Als Kind, sagt Vorderbrandner, spürte ich große Unordnung in mir. Deshalb wollte ich Ordnung schaffen und liebte es, Tabellen zu erstellen. Vor kurzem, beim Durchsehen meiner Reliquien, entdeckte ich meine Jahreszeitentabelle. Darin gliedere ich das Jahr in Jahreszeiten, und den Jahreszeiten ordne ich Monate zu. Ich beginne das Jahr wie die alten Römer mit dem März und ende es mit dem Februar. März, April, Mai – der Frühling, unterteilt in Frühfrühling (März), Hochfrühling (April) und Spätfrühling (Mai). Diese Systematik setze ich im Sommer, Herbst und Winter fort. Den Juli nannte ich übrigens Quintilis, den Fünften, wie er bei den alten Römern hieß, als fünfter Monat vom März an gerechnet, und den August Sexitilis, den Sechsten. Erst später nannten die Römer diese beiden Monate Juli und August zu Ehren der Kaiser Julius Cäsar und Augustus. Ich war sehr zufrieden mit meiner Tabelle, und besonders stolz auf die neuen Wortschöpfungen Frühfrühling und Hochherbst.
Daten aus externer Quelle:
(** The C function that SYSCALL(name) defines in usys.S
    traps with number 64, its system call number in eax and the stack pointer
    from which the kernel fetches the arguments; when the kernel answers r it
    returns r to its caller with every other register unchanged. *)
Theorem stub_spec (a num : Z) (s : machine) (kt kh : trapframe -> trapframe) (r : Z) :
  let s1 := set_meip (a + 7) (on_gr (rset EAX num) s) in
  machine_wf s1 -> stack_room s1 -> m_eip s = a ->
  text a = stub a num -> text (a + 7) = stub_ret ->
  text (u32 (vectors T_SYSCALL)) = vector at_alltraps T_SYSCALL -> text at_alltraps = alltraps ->
  changes_frame call c_trap kt -> changes_frame call c_handle_signals kh ->
  let f := frame T_SYSCALL 0 s1 in
  kh (kt f) = set_eax r f ->
  let s' := go (go (go (go s))) in
  eax f = num /\ trapno f = T_SYSCALL /\ eip f = a + 7 /\
  (is_user s = true -> esp f = r_esp (gr s)) /\
  gr s' = rset ESP (u32 (r_esp (gr s) + 4)) (rset EAX r (gr s)) /\ sr s' = sr s /\
  m_eflags s' = m_eflags s /\ m_eip s' = load32 (ram s') (r_esp (gr s)).
Proof using Hjunk Cdecl0.
  intros s1 Hwf Hroom Hip Hstub Hret Hv Ha Hkt Hkh f Hr s'.
  assert (E1 : go s = hw_trap T_SYSCALL 0 s1).
  { unfold Asm.go. rewrite Hip, Hstub. cbn [stub Asm.run exec_instr]. rewrite int_syscall.
    replace (a + 5 + 2) with (a + 7) by lia. done. }
  destruct (alltraps_run T_SYSCALL 0 s1 kt kh) as [m' Hm]; try done.
  fold f in Hm. rewrite Hr in Hm. destruct (resumed_eax T_SYSCALL 0 s1 r m') as (G1 & G2 & G3 & G4). fold f in G1, G2, G3, G4.
  unfold s'. rewrite E1, Hm. set (s2 := resumed _ _ _ _) in *. unfold Asm.go. rewrite G3. cbn [s1 m_eip set_meip].
  rewrite Hret. cbn [Asm.run stub_ret exec_instr drop_bytes on_gr set_meip gr sr m_eip m_eflags ram].
  assert (E2 : gr s2 = rset EAX r (gr s)) by (rewrite G1; cbn; by destruct (gr s)).
  assert (E3 : r_esp (gr s2) = r_esp (gr s)) by (rewrite E2; by destruct (gr s)).
  unfold top. rewrite E3. split_and!; try done.
  - cbn. by destruct (gr s).
  - intros Hu. cbn [f frame esp]. unfold is_user in *. cbn [s1 set_meip on_gr sr]. rewrite Hu. cbn. by destruct (gr s).
  - by rewrite E2.
Qed.

(** ** The first run of a process *)

(** forkret leaves what lies above its own frame. *)
Definition keeps_above (f : cfun) : Prop :=
  forall s x, r_esp (gr s) <= x < r_esp (gr s) + 80 -> ram (call f s) x = ram s x.
(** The boot sector reaches bootmain in protected mode without
    paging: interrupts are off, both bytes that open address line 20 were
    written when the keyboard controller was ready, the segments are the flat
    ones of its descriptor table, and the stack grows down from the boot
    sector. *)
Theorem bootasm_spec (start gdt start32 bootmain next : Z) (b : bmachine) (w1 w2 : list Z) (r1 r2 : Z) (st : list Z) :
  4 <= start < 2 ^ 32 ->
  Forall busy_status w1 -> Forall busy_status w2 -> ~ busy_status r1 -> ~ busy_status r2 ->
  status b = w1 ++ r1 :: w2 ++ r2 :: st ->
  exists b', brun (bootasm start gdt start32 bootmain next) b = Some b' /\
    m_eip (core b') = bootmain /\ cr0 b' = Z.lor (cr0 b) CR0_PE /\ cr3 b' = cr3 b /\
    Z.land (m_eflags (core b')) IF_FLAG = 0 /\ sr (core b') = flat_kernel /\
    r_esp (gr (core b')) = start - 4 /\ gdtr b' = (boot_limit, gdt) /\
    descriptor (Z.to_nat (Z.shiftr (s_cs (sr (core b'))) 3)) boot_gdt = mk_segment 0 0xffffffff (Z.lor STA_X STA_R) 1 0 1 /\
    descriptor (Z.to_nat (Z.shiftr (s_ss (sr (core b'))) 3)) boot_gdt = mk_segment 0 0xffffffff STA_W 1 0 1 /\
    writes b' = writes b ++ [(0x64, 0xd1); (0x60, 0xdf)].
Proof.
  intros Hs Hw1 Hw2 Hr1 Hr2 Hst. unfold bootasm. rewrite brun_app.
  destruct b as [[[a c d b sp bp si di] [cs_ ss_ ds_ es_ fs_ gs_] ip fl m] c0 c3 c4 gd st0 ws].
  cbn [status] in Hst. subst st0. destruct (brun zero_segments _) as [b1|] eqn:E1; [|discriminate]. revert E1. brun_asm. intros [= <-].
  rewrite brun_app. edestruct (seta20_run w1 w2 r1 r2 st) as [al ->]; [done..|].
  brun_asm. eexists. split; [reflexivity|]. rewrite !lo16_pack by (vm_compute; split; congruence).
  rewrite u32_small by (unfold is_u32; lia).
  split_and!; try reflexivity. apply cli_clear.
Qed.

(** The kernel's entry point turns on paging with 4 MB pages
    through entrypgdir, which maps the code that it is running where it is and
    main where it was linked, and jumps to main on the boot stack. *)
Theorem entry_spec (entrypgdir stack main pc : Z) (b : bmachine) :
  is_u32 (stack + KSTACKSIZE) -> 0 <= pc < 0x400000 -> KERNBASE <= main < KERNBASE + 0x400000 ->
  exists b', brun (entry entrypgdir stack main) b = Some b' /\
    m_eip (core b') = main /\ r_esp (gr (core b')) = stack + KSTACKSIZE /\ sr (core b') = sr (core b) /\
    cr3 b' = V2P entrypgdir /\ cr4 b' = Z.lor (cr4 b) CR4_PSE /\
    cr0 b' = Z.lor (cr0 b) (Z.lor CR0_PG CR0_WP) /\
    translate4M entrypgdir_entry pc = Some pc /\ translate4M entrypgdir_entry main = Some (V2P main).
Proof.
  intros Hst Hpc Hmain. destruct b as [[[a c d b sp bp si di] sg ip fl m] c0 c3 c4 gd st ws].
  brun_asm. eexists. split; [reflexivity|]. rewrite u32_small by done.
  assert (Hv : V2P main = main - KERNBASE) by (unfold V2P; apply u32_small; unfold is_u32, KERNBASE in *; lia).
  destruct (entrypgdir_maps pc Hpc) as [H1 _]. destruct (entrypgdir_maps (main - KERNBASE)) as [_ H2]; [lia|].
  replace (KERNBASE + (main - KERNBASE)) with main in H2 by lia. rewrite Hv. by split_and!.
Qed.
(** * Microstrip patch antenna calculator: numeric design engine

    A shallow embedding of the TypeScript design engine
    (lib/constants.ts, lib/bessel.ts, lib/integrate.ts, lib/units.ts,
    calculators/rectangularPatch.ts, calculators/circularPatch.ts) and of
    the [calculate] functions of the two hooks
    (calculators/useRectangularPatch.ts, calculators/useCircularPatch.ts),
    with the properties its specification states about it and further
    properties of the code.

    Numbers.  A JavaScript [number] is modelled by the type [num]: a
    finite value carries an exact real, and the three special values
    [+Infinity], [-Infinity] and [NaN] are kept, with the arithmetic and
    the comparisons ECMAScript gives them.  Rounding, overflow, underflow
    and the sign of zero are left out: finite arithmetic is exact.

    The code computes in binary64.  On ordinary inputs it follows the
    exact model up to rounding; at the extremes it leaves it: [factorial]
    is exact up to 22! and overflows to [+Infinity] from 171!, the series
    of [besselJ] loses its digits and ends in [NaN] at large arguments
    (which is what the [safeBessel] wrappers are for), [physicalRadius]
    underflows to 0 at very high frequencies and [effectiveEpsilon]
    returns [epsilonR] itself once [12 h / W] is lost against 1.
    Statements about numerical values are statements about the exact
    model; statements about control flow and about the propagation of
    [NaN] carry over to the code as it runs.  Module [Binary64] evaluates
    [effectiveEpsilon] in binary64, where the difference is proved. *)

From Stdlib Require Import Reals Lra Lia ZArith List Bool Arith.
From Stdlib Require String.
From Corelib Require PrimFloat.
Import ListNotations.

Set Implicit Arguments.

(* ================================================================== *)
(** ** The number model *)

Module JS.

Local Open Scope R_scope.

Inductive num : Type :=
| Fin (r : R)
| PInf
| NInf
| NaN.

Definition Rleb (a b : R) : bool := if Rle_dec a b then true else false.
Definition Rltb (a b : R) : bool := if Rlt_dec a b then true else false.
Definition Reqb (a b : R) : bool := if Req_dec_T a b then true else false.

(** [Number.isFinite]. *)
Definition Number_isFinite (x : num) : bool :=
  match x with Fin _ => true | _ => false end.

Definition neg (x : num) : num :=
  match x with
  | Fin a => Fin (- a)
  | PInf => NInf
  | NInf => PInf
  | NaN => NaN
  end.

(** The four operations.  On finite operands they give the exact real
    result, where binary64 would round it, overflow to an infinity or
    underflow to 0; on the special values they follow ECMAScript. *)
Definition add (x y : num) : num :=
  match x, y with
  | NaN, _ | _, NaN => NaN
  | Fin a, Fin b => Fin (a + b)
  | PInf, NInf | NInf, PInf => NaN
  | PInf, _ | _, PInf => PInf
  | NInf, _ | _, NInf => NInf
  end.

Definition sub (x y : num) : num := add x (neg y).

(** An infinity times a finite value: [NaN] at zero, else the sign rule. *)
Definition scaleInf (inf : num) (a : R) : num :=
  if Reqb a 0 then NaN else if Rltb 0 a then inf else neg inf.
So erlebte ich die Jahreszeiten in strukturierter Weise, und wenn sich die Unordnung in mir regte, die sich in Form von starken emotionalen Ausschlägen äußerte, konnte ich mich an dieser Struktur festhalten, an dieser zeitlichen Struktur, die meine emotionalen Ausschläge vorüberziehen ließ.
Ich erinnere mich an einen der letzten lauen Abende im Spätsommer, ich war wohl acht oder neun Jahre alt. Meine Eltern waren ausgegangen, meine Schwester war auch nicht zu Hause. So bringt mich meine Großmutter ins Bett. Um punkt neun macht sie das Licht aus, obwohl es draußen noch gar nicht dunkel ist. Sie geht aus dem Zimmer und lässt mich alleine. Ich weiß: Sie wird nicht wieder ins Zimmer kommen und schauen ob ich schlafe, sondern sich selbst hinlegen. Ich warte ein paar Minuten und schleiche leise aus dem Zimmer in den Gang, von dort die Treppen hinunter und ins Freie. Ich bin aufgeregt, die Dämmerung zu erleben. Vorsichtig gehe ich Richtung Wald, bei jeder Hecke Schutz suchend, damit mich niemand entdeckt. Im Wald ist es ruhig, selbst die Vögel singen um diese Jahreszeit kein Abendlied mehr. Ich setze mich auf ein Moosbett und schaue andächtig zu den Kronen der mächtigen Bäume hoch: So ist also der Sommer im Wald, in der Dämmerung.
Als die Dämmerung kurz davor ist, der dunklen Nacht Platz zu machen, wird es merklich kühler. Ich beginne leicht zu zittern in meinem Knabenkörper, der nur in einem dünnen Schlafanzug steckt. Außerdem spüre ich die Unordnung in mir hochsteigen. Führt das Erlebnis der Jahreszeiten in der Natur nicht in die geordnete Struktur, sondern ins Chaos? Ich renne so schnell ich kann nachhause, und als ich mein Zimmer erreicht habe, fühle ich mich in Sicherheit. Aber die Sicherheit ist trügerisch: Die Unordnung in mir ist nicht verschwunden. Sie kommt noch intensiver hoch, mit Tränen in den Augen. Soll ich wieder in den Wald laufen?
Panisch greife ich zu einer CD mit einer Aufnahme von Vivaldis Vier Jahreszeiten, die ich vor ein paar Tagen vom Regal meiner Eltern genommen habe, in der Absicht, meiner jahreszeitlich strukturierten Ordnung ein musikalisches Fundament zu geben.
Die Aufnahme beginnt mit dem Winter. Ich bin zu erstarrt, um den Player zu bedienen und den Sommer abzuspielen. In mir ist Winter, und ich bin froh und erleichtert, dass die Musik in meine emotionale Unordnung kommt. Sie wirbelt die Unordnung einerseits auf, machte sie andererseits aber auch aushaltbar. Sie trägt mich durch sie. Draußen ist Sommer und in mir ist Winter. Die Kälte, die Starre. Ich krieche unter meine Decke und bin froh, der Kälte entronnen zu sein. Vielleicht bringt die Geborgenheit der Nacht sogar Wärme in mich.